No final da matéria principal (e só ali), em um breve parágrafo, são espremidas as dívidas sociais do país. Detalhes como a fome, a violência, a vexaminosa concentração de renda e uma taxa de analfabetismo superior à média da América Latina não podem atrapalhar uma festa tão bonita e luxuosa do Brasil “moderno”. Por falar nisso, a Daslu, claro, é citada como prova do sucesso do nosso modelo de país.

Toda a lógica das reportagens especiais pode ser resumida na idéia de que a felicidade humana mora no consumo, no crescimento do poder de compra e em quanto um povo é capaz de comprar bens supérfluos (aliás, a palavra “supérfluo”, que fazia muito sucesso antigamente, parece agora ter saído de moda. Sinal dos tempos). Os Estados Unidos, “a sociedade de consumo por definição”, são colocados como objetivo a ser alcançado por nós, brasileiros.

Apenas textos editoriais

A esta altura você pode estar se perguntando como eu poderia esperar algo diferente de uma revista de direita. Tem razão, e eu não espero. O que quero, voltando à questão colocada no início do texto, é questionar o conceito de “moderno”, usado pela revista para defender o aumento da produção e do consumo e a transferência das pessoas do campo, para que se acumulem nas cidades e sejam substituídas por máquinas.

Como podem os responsáveis pelos textos daquela revista ignorar a realidade que nos cerca a todos, eles incluídos? Como podem propor como ideal para o futuro que todos os povos atinjam o padrão de consumo dos norte-americanos, quando se sabe que isto é impossível? É do conhecimento de todos que não dispomos de recursos naturais para tanto.

A Exame, assim como a revista Veja, transformou-se, já há alguns anos, numa revista editorialista. Não existem mais reportagens; apenas textos editoriais reafirmando a forma de pensar do Grupo Abril. Uma reportagem recente da Veja também comemora, ignorando a questão ambiental, o recorde em 2007 na venda de carros (2,5 milhões) e de celulares (50 milhões).

Como resolver o enigma

O que seria do mundo se todo habitante adulto dirigisse seu próprio carro? Que seria do Brasil e de outros países marginalizados se chegássemos às taxas norte-americanas de quase um carro por habitante? Do ar? Do trânsito?

Fico em dúvida se este pessoal realmente ainda não entendeu a gravidade da situação ecológica “moderna” ou se estamos lidando com hipocrisia pura. Chego à conclusão, ao ler, na mesma edição, uma reportagem orientando os empresários sobre as formas de aplicação mais eficientes de seus programas sócio-ambientais, que a ficha não caiu. A responsabilidade ambiental é vista apenas na sua casca, apenas como forma de melhorar a imagem da empresa, sem reflexão sobre seu real sentido e sem aprofundamento no tema.

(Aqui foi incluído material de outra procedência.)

(* ===== verification/Boot.v ===== *)
(** * Boot context ([boot/boot.c])

  [boot_init] copies what the Limine boot loader answered ([boot/limine.h]) into
  [g_boot], which the rest of the kernel reads.  A response is [None] when the loader
  gave none; an array with its count is a list, since the protocol promises that the
  array has that many elements. *)
From S2P Require Import Prelude Pmm PhysMem Framebuf Console.

(** ** What the boot loader answers *)

Record limine_framebuffer := LFb { lfb_address : Z; lfb_width : Z; lfb_height : Z; lfb_pitch : Z; lfb_bpp : Z }.
Record limine_memmap_entry := LMem { le_base : Z; le_length : Z; le_type : Z }.
Record limine_file := LFile { lf_address : Z; lf_size : Z; lf_cmdline : Z }.

Record limine_responses := Limine {
  hhdm_response : option Z;
  framebuffer_response : option (list limine_framebuffer);
  memmap_response : option (list limine_memmap_entry);
  rsdp_response : option Z;
  module_response : option (list limine_file) }.

Definition LIMINE_MEMMAP_USABLE : Z := 0.
Definition LIMINE_MEMMAP_RESERVED : Z := 1.
Definition LIMINE_MEMMAP_ACPI_RECLAIMABLE : Z := 2.
Definition LIMINE_MEMMAP_ACPI_NVS : Z := 3.
Definition LIMINE_MEMMAP_BAD_MEMORY : Z := 4.
Definition LIMINE_MEMMAP_BOOTLOADER_RECLAIMABLE : Z := 5.
Definition LIMINE_MEMMAP_KERNEL_AND_MODULES : Z := 6.

(** ** The boot context *)

Record boot_module_t := BootModule { mod_base : Z; mod_length : Z; mod_cmdline : Z }.

Record boot_info_t := BootInfo {
  hhdm_offset : Z; bi_fb : option boot_fb_t; bi_mmap : list boot_mmap_entry_t; bi_modules : list boot_module_t;
  bi_rsdp : Z; total_usable_memory : Z }.

Definition convert_memmap_type (limine_type : Z) : boot_mem_type_t :=
  if limine_type =? LIMINE_MEMMAP_USABLE then BOOT_MEM_USABLE
  else if limine_type =? LIMINE_MEMMAP_RESERVED then BOOT_MEM_RESERVED
  else if limine_type =? LIMINE_MEMMAP_ACPI_RECLAIMABLE then BOOT_MEM_ACPI_RECLAIMABLE
  else if limine_type =? LIMINE_MEMMAP_ACPI_NVS then BOOT_MEM_ACPI_NVS
  else if limine_type =? LIMINE_MEMMAP_BAD_MEMORY then BOOT_MEM_BAD
  else if limine_type =? LIMINE_MEMMAP_BOOTLOADER_RECLAIMABLE then BOOT_MEM_BOOTLOADER_RECLAIMABLE
  else if limine_type =? LIMINE_MEMMAP_KERNEL_AND_MODULES then BOOT_MEM_KERNEL_AND_MODULES
  else BOOT_MEM_RESERVED.

Definition STATIC_MMAP_MAX : nat := 256.
Definition STATIC_MOD_MAX : nat := 32.

Definition boot_fb (resp : option (list limine_framebuffer)) : option boot_fb_t :=
  match resp with
  | Some (lfb :: _) => Some (Fb (lfb_address lfb) (lfb_width lfb) (lfb_height lfb) (lfb_pitch lfb) (lfb_bpp lfb))
  | _ => None
  end.

(** An entry of the loop: appended to [mmap_buf], and counted when it is usable. *)
Definition boot_entry (acc : list boot_mmap_entry_t * Z) (e : limine_memmap_entry) : list boot_mmap_entry_t * Z :=
  let t := convert_memmap_type (le_type e) in
  (acc.1 ++ [MmapEntry (le_base e) (le_length e) t], if bool_decide (t = BOOT_MEM_USABLE) then u64 (acc.2 + le_length e) else acc.2).

Definition boot_module (f : limine_file) : boot_module_t := BootModule (lf_address f) (lf_size f) (lf_cmdline f).

(** The context, or a halt; with the calls of [kprintf]. *)
Definition boot_init (r : limine_responses) : option boot_info_t * list (list Z * list karg) :=
  match hhdm_response r with
  | None => (None, [(str "[boot] FATAL: HHDM response is NULL!" ++ [10; 13], [])])
  | Some offset =>
      match memmap_response r with
      | None | Some [] => (None, [(str "[boot] FATAL: Memory map response is NULL/empty!" ++ [10; 13], [])])
      | Some entries =>
          let '(mmap, total) := foldl boot_entry ([], 0) (take STATIC_MMAP_MAX entries) in
          let '(rsdp, msg) :=
            match rsdp_response r with
            | Some a => if negb (a =? 0) then (a, (str "[boot] ACPI RSDP @ 0x%016x" ++ [10; 13], [KInt a]))
                        else (0, (str "[boot] No ACPI RSDP (platform not ACPI-compliant)" ++ [10; 13], []))
            | None => (0, (str "[boot] No ACPI RSDP (platform not ACPI-compliant)" ++ [10; 13], []))
            end in
          let modules := boot_module <$> take STATIC_MOD_MAX (default [] (module_response r)) in
          (Some (BootInfo offset (boot_fb (framebuffer_response r)) mmap modules rsdp total), [msg])
      end
  end.

(** ** The memory map *)

Definition boot_region (e : limine_memmap_entry) : boot_mmap_entry_t :=
  MmapEntry (le_base e) (le_length e) (convert_memmap_type (le_type e)).

Definition usable (e : limine_memmap_entry) : bool := le_type e =? LIMINE_MEMMAP_USABLE.

Definition usable_bytes (l : list limine_memmap_entry) : Z := foldr Z.add 0 (le_length <$> filter (fun e => usable e = true) l).

(** The whole frames of the usable entries. *)
Definition usable_frames (l : list limine_memmap_entry) : gset Z :=
  ⋃ ((fun e => list_to_set (range (le_base e / PAGE_SIZE) ((le_base e + le_length e) / PAGE_SIZE))) <$> filter (fun e => usable e = true) l).

(** What the boot protocol promises: entries do not wrap; usable ones are page-aligned and
  do not overlap. *)
Record limine_map_ok (l : list limine_memmap_entry) : Prop := {
  lm_range : forall e, e ∈ l -> 0 <= le_base e /\ 0 <= le_length e /\ le_base e + le_length e <= 2 ^ 63;
  lm_aligned : forall e, e ∈ l -> usable e = true -> le_base e mod PAGE_SIZE = 0 /\ le_length e mod PAGE_SIZE = 0;
  lm_apart : forall i j e1 e2, l !! i = Some e1 -> l !! j = Some e2 -> i <> j -> usable e1 = true -> usable e2 = true ->
    le_base e1 + le_length e1 <= le_base e2 \/ le_base e2 + le_length e2 <= le_base e1
}.

Lemma convert_usable e : convert_memmap_type (le_type e) = BOOT_MEM_USABLE <-> usable e = true.
Proof.
  unfold convert_memmap_type, usable. destruct (le_type e =? LIMINE_MEMMAP_USABLE); [done|].
  split; [|done]. repeat case_match; done.
Qed.

Lemma usable_bytes_cons e l : usable_bytes (e :: l) = (if usable e then le_length e else 0) + usable_bytes l.
Proof. unfold usable_bytes. rewrite filter_cons. by destruct (usable e). Qed.

Lemma usable_bytes_nonneg l : (forall e, e ∈ l -> 0 <= le_length e) -> 0 <= usable_bytes l.
Proof.
  induction l as [|e l IH]; intros H; [done|]. rewrite usable_bytes_cons. pose proof (H e ltac:(left)).
  pose proof (IH ltac:(intros; apply H; by right)). destruct (usable e); lia.
Qed.

Lemma boot_entries_spec l : forall mm t, (forall e, e ∈ l -> 0 <= le_length e) -> 0 <= t -> t + usable_bytes l < 2 ^ 64 ->
  foldl boot_entry (mm, t) l = (mm ++ (boot_region <$> l), t + usable_bytes l).
Proof.
  induction l as [|e l IH]; intros mm t Hl Ht Hs; cbn [foldl fmap list_fmap]; [by rewrite app_nil_r, Z.add_0_r|].
  rewrite usable_bytes_cons in *. pose proof (Hl e ltac:(left)). unfold boot_entry at 2. cbn [fst snd].
  pose proof (usable_bytes_nonneg l ltac:(intros; apply Hl; by right)).
  pose proof (convert_usable e) as Hc. destruct (usable e).
  - rewrite bool_decide_eq_true_2 by by apply Hc. rewrite u64_id by lia.
    rewrite IH by (try lia; intros; apply Hl; by right). rewrite <- app_assoc. f_equal. lia.
  - rewrite bool_decide_eq_false_2 by by rewrite Hc. rewrite IH by (try lia; intros; apply Hl; by right).
    rewrite <- app_assoc. done.
Qed.

(** The frames of a usable region of [g_boot] are those of the entry. *)
Lemma region_frames_entry e : 0 <= le_base e -> 0 <= le_length e -> le_base e + le_length e <= 2 ^ 63 ->
  (usable e = true -> le_base e mod PAGE_SIZE = 0) ->
  region_frames (boot_region e) = if usable e then list_to_set (range (le_base e / PAGE_SIZE) ((le_base e + le_length e) / PAGE_SIZE)) else ∅.
Proof.
  intros H1 H2 H3 H4. unfold region_frames. cbn [boot_region mm_type]. pose proof (convert_usable e) as Hc. destruct (usable e).
  - rewrite bool_decide_eq_true_2 by by apply Hc. unfold region_start, region_end. cbn [boot_region mm_base mm_length].
    rewrite div_round_up, u64_id by lia. specialize (H4 eq_refl). do 2 f_equal. unfold PAGE_SIZE in *.
    rewrite (Z.div_mod (le_base e) 4096) at 1 by lia. rewrite H4, Z.add_0_r.
    rewrite Z.mul_comm, Z.div_add_l by lia. change ((4096 - 1) / 4096) with 0. lia.
  - rewrite bool_decide_eq_false_2 by by rewrite Hc. done.
Qed.

Lemma boot_mmap_ok l : limine_map_ok l -> mmap_ok (boot_region <$> l).
Proof.
  intros [Hr Ha Hd]. split.
  - intros x (e & -> & He)%list_elem_of_fmap. by apply Hr.
  - intros x (e & -> & He)%list_elem_of_fmap Hu. apply Ha; [done|]. by apply convert_usable.
  - intros i j e1 e2 H1 H2 Hne. rewrite list_lookup_fmap in H1, H2.
    destruct (l !! i) as [x|] eqn:Ex; [|done]. destruct (l !! j) as [y|] eqn:Ey; [|done].
    injection H1 as <-. injection H2 as <-.
    pose proof (list_elem_of_lookup_2 _ _ _ Ex) as Hx. pose proof (list_elem_of_lookup_2 _ _ _ Ey) as Hy.
    destruct (Hr x Hx) as (? & ? & ?). destruct (Hr y Hy) as (? & ? & ?).
    rewrite !region_frames_entry by (done || (intros; by apply Ha)).
    destruct (usable x) eqn:Ux; [|set_solver]. destruct (usable y) eqn:Uy; [|set_solver].
    intros f. rewrite !elem_of_list_to_set, !elem_of_range. intros Hf Hg.
    destruct (Ha x Hx Ux) as [A1 A2]. destruct (Ha y Hy Uy) as [B1 B2]. unfold PAGE_SIZE in *.
    destruct (Hd i j x y Ex Ey Hne Ux Uy) as [Hlt|Hlt]; apply (Z.div_le_mono _ _ 4096) in Hlt; lia.
Qed.

Lemma usable_frames_regions l : limine_map_ok l -> ⋃ (region_frames <$> (boot_region <$> l)) = usable_frames l.
Proof.
  intros [Hr Ha _]. unfold usable_frames. induction l as [|e l IH]; [done|].
  rewrite !fmap_cons, union_list_cons. destruct (Hr e ltac:(left)) as (? & ? & ?).
  rewrite region_frames_entry by (done || (intros; by apply Ha; [left|])). rewrite filter_cons.
  rewrite IH by (intros; first [apply Hr; by right|apply Ha; [by right|done]]).
  destruct (usable e); [by rewrite decide_True, fmap_cons, union_list_cons by done|].
  rewrite decide_False by done. by rewrite (left_id_L ∅ (∪)).
Qed.

(** The boot needs the direct map and a memory map, nothing else. *)
Lemma boot_halts r : (boot_init r).1 = None <-> hhdm_response r = None \/ memmap_response r = None \/ memmap_response r = Some [].
Proof.
  unfold boot_init. destruct (hhdm_response r); [|tauto]. destruct (memmap_response r) as [[|e l]|]; [tauto| |tauto].
  destruct (foldl _ _ _). destruct (rsdp_response r) as [a|]; [destruct (negb _)|]; cbn; split; intros H; try done; by destruct H as [?|[?|?]].
Qed.

Lemma rsdp_message_ok a : is_u64 a -> call_ok (str "[boot] ACPI RSDP @ 0x%016x" ++ [10; 13]) [KInt a].
Proof.
  intros Ha. exists (lits (str "[boot] ACPI RSDP @ 0x") ++ Hex true 16 :: lits [10; 13]).
  split_and!; [done|by repeat constructor|]. cbn. done.
Qed.

Lemma no_rsdp_message_ok : call_ok (str "[boot] No ACPI RSDP (platform not ACPI-compliant)" ++ [10; 13]) [].
Proof.
  exists (lits (str "[boot] No ACPI RSDP (platform not ACPI-compliant)" ++ [10; 13])).
  split_and!; [done|by repeat constructor|done].
Qed.

(** C32.  From the boot loader's answers to the frame allocator.  With the direct map's
  offset and a memory map (of whose entries the first 256 count), [boot_init] fills the
  boot context: the screen is the loader's first framebuffer, the modules are its first
  32, and the total of usable memory is the sum of the usable entries.  The allocator
  [pmm_init] builds from it is sound, and its free frames are exactly the frames of the
  usable entries, without those of its bitmap and without frame 0. *)
Theorem boot_memory r offset l : hhdm_response r = Some offset -> memmap_response r = Some l -> l <> [] ->
  limine_map_ok (take STATIC_MMAP_MAX l) -> usable_bytes (take STATIC_MMAP_MAX l) < 2 ^ 64 ->
  (forall a, rsdp_response r = Some a -> is_u64 a) ->
  exists b msgs, boot_init r = (Some b, msgs) /\ Forall (fun m => call_ok m.1 m.2) msgs /\
    hhdm_offset b = offset /\ bi_fb b = boot_fb (framebuffer_response r) /\ bi_rsdp b = default 0 (rsdp_response r) /\
    bi_modules b = boot_module <$> take STATIC_MOD_MAX (default [] (module_response r)) /\
    total_usable_memory b = usable_bytes (take STATIC_MMAP_MAX l) /\
    forall p, pmm_init (bi_mmap b) = Some p -> pmm_inv p /\
      free_set p = usable_frames (take STATIC_MMAP_MAX l) ∖ bitmap_frames (bi_mmap b) ∖ {[0]}.
Proof.
  intros Hh Hm Hne Hok Hsum Hrsdp. unfold boot_init. rewrite Hh, Hm. destruct l as [|e l]; [done|].
  set (k := take STATIC_MMAP_MAX (e :: l)) in *.
  rewrite (boot_entries_spec k [] 0) by (done || lia || (intros x Hx; by apply (lm_range _ Hok))).
  assert (Hpmm : forall p, pmm_init (boot_region <$> k) = Some p -> pmm_inv p /\
    free_set p = usable_frames k ∖ bitmap_frames (boot_region <$> k) ∖ {[0]}).
  { intros p Hp. destruct (pmm_init_cases _ p (boot_mmap_ok k Hok) Hp) as (H1 & _ & H2).
    split; [done|]. by rewrite H2, usable_frames_regions. }
  destruct (rsdp_response r) as [a|] eqn:Er.
  - destruct (Z.eqb_spec a 0) as [->|Hnz]; cbn [negb]; eexists _, _; (split; [done|]); split_and!; try done.
    + repeat constructor. exact no_rsdp_message_ok.
    + repeat constructor. apply rsdp_message_ok. by apply Hrsdp.
  - eexists _, _. split; [done|]. split_and!; try done. repeat constructor. exact no_rsdp_message_ok.
Qed.

(** A loader that reports two usable regions, one screen and one module. *)
Definition demo_limine : limine_responses := Limine (Some 0xffff800000000000)
  (Some [LFb 0x1000 640 480 2560 32]) (Some [LMem 0 4096 1; LMem 4096 12288 0; LMem 16384 5000 4; LMem 24576 16384 0])
  None (Some [LFile 0x100000 4096 0]).

Lemma demo_limine_ok : limine_map_ok [LMem 0 4096 1; LMem 4096 12288 0; LMem 16384 5000 4; LMem 24576 16384 0].
Proof.
  split.
  - intros e He. repeat (apply elem_of_cons in He as [->|He]; [cbn; lia|]). by apply not_elem_of_nil in He.
  - intros e He Hu. repeat (apply elem_of_cons in He as [->|He]; [done|]). by apply not_elem_of_nil in He.
  - intros i j e1 e2 H1 H2 Hne U1 U2. destruct i as [|[|[|[|i]]]]; destruct j as [|[|[|[|j]]]]; cbn in H1, H2;
      try discriminate H1; try discriminate H2; injection H1 as <-; injection H2 as <-; try discriminate U1; try discriminate U2;
      first [by destruct Hne|cbn; lia].
Qed.

Lemma boot_memory_witness : exists b msgs, boot_init demo_limine = (Some b, msgs) /\ total_usable_memory b = 28672 /\
  length (bi_modules b) = 1%nat.
Proof.
  destruct (boot_memory demo_limine 0xffff800000000000 _ eq_refl eq_refl ltac:(discriminate) demo_limine_ok ltac:(vm_compute; reflexivity)
    ltac:(discriminate)) as (b & msgs & E & _ & _ & _ & _ & Hm & Ht & _).
  exists b, msgs. split; [exact E|]. split; [rewrite Ht; vm_compute; reflexivity|rewrite Hm; reflexivity].
Defined.

(** Entries after the 256th are lost. *)
Lemma map_truncated r b msgs l : memmap_response r = Some l -> boot_init r = (Some b, msgs) -> (length (bi_mmap b) <= 256)%nat.
Proof.
  intros Hm. unfold boot_init. rewrite Hm. destruct (hhdm_response r); [|done]. destruct l as [|e l]; [done|].
  assert (Hlen : forall k acc, length (foldl boot_entry acc k).1 = (length acc.1 + length k)%nat).
  { induction k as [|x k IH]; intros acc; cbn [foldl length]; [lia|]. rewrite IH. cbn. rewrite length_app. cbn. lia. }
  specialize (Hlen (take STATIC_MMAP_MAX (e :: l)) ([], 0)). destruct (foldl _ _ _) as [mm t].
  destruct (rsdp_response r) as [a|]; [destruct (negb _)|]; intros [= <- _]; cbn in *; rewrite Hlen, length_take; lia.
Qed.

Existe um abismo, em textos de um mesmo veículo de comunicação, entre a defesa do ambientalismo como ideal, de um lado, e a defesa de atitudes que vão contra os princípios que mostram ser realmente efetivos na batalha contra o descontrole climático, de outro. Isso é comum não apenas nas páginas de revistas reacionárias, mas dentro de nós mesmos.

Também não é fácil lidar com a situação para aqueles entre nós para os quais a ficha já caiu, para quem já entendeu a gravidade da situação e sabe que não há outro caminho a seguir que não o de uma mudança radical nos hábitos, costumes e formas de nos relacionarmos com tudo o que nos rodeia no planeta. Como resolver este enigma vivendo dentro de um sistema ainda baseado nas formas ultrapassadas – para alguns, modernas – de lidar com a realidade que nos cerca é um enigma cuja resposta deve ser encontrada por cada um, numa busca dentro de si mesmo.